A Religious ‘None’ in the Middle East

When asked what I plan to do with a Master of Theological Studies – a question I encounter frequently as a recent graduate in a field many are unfamiliar with – my well-rehearsed, though honest, response is always something along the lines of, “I plan on doing non-profit work, focused on issues of social justice and human rights, using an interfaith approach as a platform for finding common ground and facilitating conflict resolution.” I then pause and smile, anticipating the follow-up question, already mentally scrambling to throw together an answer that might make sense. And then, inevitably – “So, what is your faith tradition?” After nearly 7 years of studying religion and being asked countless times about my religious background, my reply to this question is surprisingly and decidedly unrehearsed and never fails to leave me flustered, inarticulate, and generally befuddled.

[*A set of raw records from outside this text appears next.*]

(** * plot-thread: data model, header hasher, interaction pool and graph rank

    A shallow embedding of the Go package [plotthread] and the properties
    its specification states about it.  Go values are modelled as follows:

    - [byte] slices and arrays are [list byte]; a [[32]byte] identifier is a
      list whose length is 32 (see [wf_id]);
    - Go [int], [int32] and [int64] values are [Z]; where the code can wrap
      around, the wrap is written out ([wrap64]);
    - [*big.Int] values are [Z];
    - a panic is [None] in an [option], a returned [error] is [Err] in a
      [Result];
    - [float64] is the kernel's binary64 [float]. *)

From Stdlib Require Import ZArith NArith Lia List Bool.
From Stdlib Require Import Strings.Byte Strings.Ascii Strings.String.
From Stdlib Require Import Floats.PrimFloat Numbers.Cyclic.Int63.Uint63.
From stdpp Require Import base option list gmap.

Import ListNotations.
Local Open Scope Z_scope.

(** ** Results of fallible Go functions *)

Inductive Result (E A : Type) : Type :=
| Ok (a : A)
| Err (e : E).
Arguments Ok {E A} a.
Arguments Err {E A} e.


(** ** Bytes and byte-string literals *)

Definition byte_of_N (n : N) : byte :=
  match Byte.of_N (n mod 256) with
  | Some b => b
  | None => x00
  end.

Definition byte_of_Z (z : Z) : byte := byte_of_N (Z.to_N z).
Definition Z_of_byte (b : byte) : Z := Z.of_N (Byte.to_N b).

#[global] Instance byte_eq_dec : EqDecision byte.
Proof.
  intros a b. destruct (N.eq_dec (Byte.to_N a) (Byte.to_N b)) as [e | n].
  - left. apply (f_equal Byte.of_N) in e. rewrite !Byte.of_to_N in e. congruence.
  - right. congruence.
Defined.

#[global] Instance byte_countable : Countable byte :=
  inj_countable Byte.to_N Byte.of_N Byte.of_to_N.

This is in part because the question itself implies that having a strong interest in matters of religion is the result of – and perhaps even requires – having a strong personal faith in the first place. It’s not so much that other people assume this that bothers me, it’s that part of me assumes it too.

I am what the Pew Forum has dubbed a religious ‘None‘- a member of the class of the religiously unaffiliated, the ‘spiritual but not religious,’ the ‘don’t-put-me-into-a-religious-box’ type. I don’t particularly identify with any of these labels but, alas, that too only conforms to the general idea. I grew up with a culturally Jewish mother who had a very personal spirituality and a father who had long since left behind his Catholic upbringing and instead defined his moral framework largely through science and environmentalism. Religion, therefore, was not a common topic in our household, nor something I was particularly drawn to or knowledgeable about. Being raised in the conservative Christian atmosphere of central Oklahoma and having increasing contact with the Muslim community of greater Oklahoma City illuminated for me the importance of understanding the complexity and influence of religion, as I saw the ways in which religion was not simply something abstract to be studied in the classroom, but a lived phenomenon that had direct implications for civic participation, community development, and relationships at various levels of society.

In order to understand religion as a lived experience more fully, I went on to get a Master of religion and have spent time working with various non-profits that have an interfaith or community-engagement focus. I recently relocated to Amman, Jordan in order to volunteer with Syrian refugees and continue to work on my Arabic. I still, however, continue to grapple very much with my own spirituality. Despite the fact that being a None in the US is an increasingly accepted norm – particularly among those of my generation – I’ve felt uncomfortable with where my place at the table is, so to speak, throughout my academic and professional career in theological studies. Without a solid platform of faith to stand on, but with a strong belief that religious literacy is critical in today’s world, I struggle with how to personally participate in the faith-based relationships and conversations I intend to facilitate professionally.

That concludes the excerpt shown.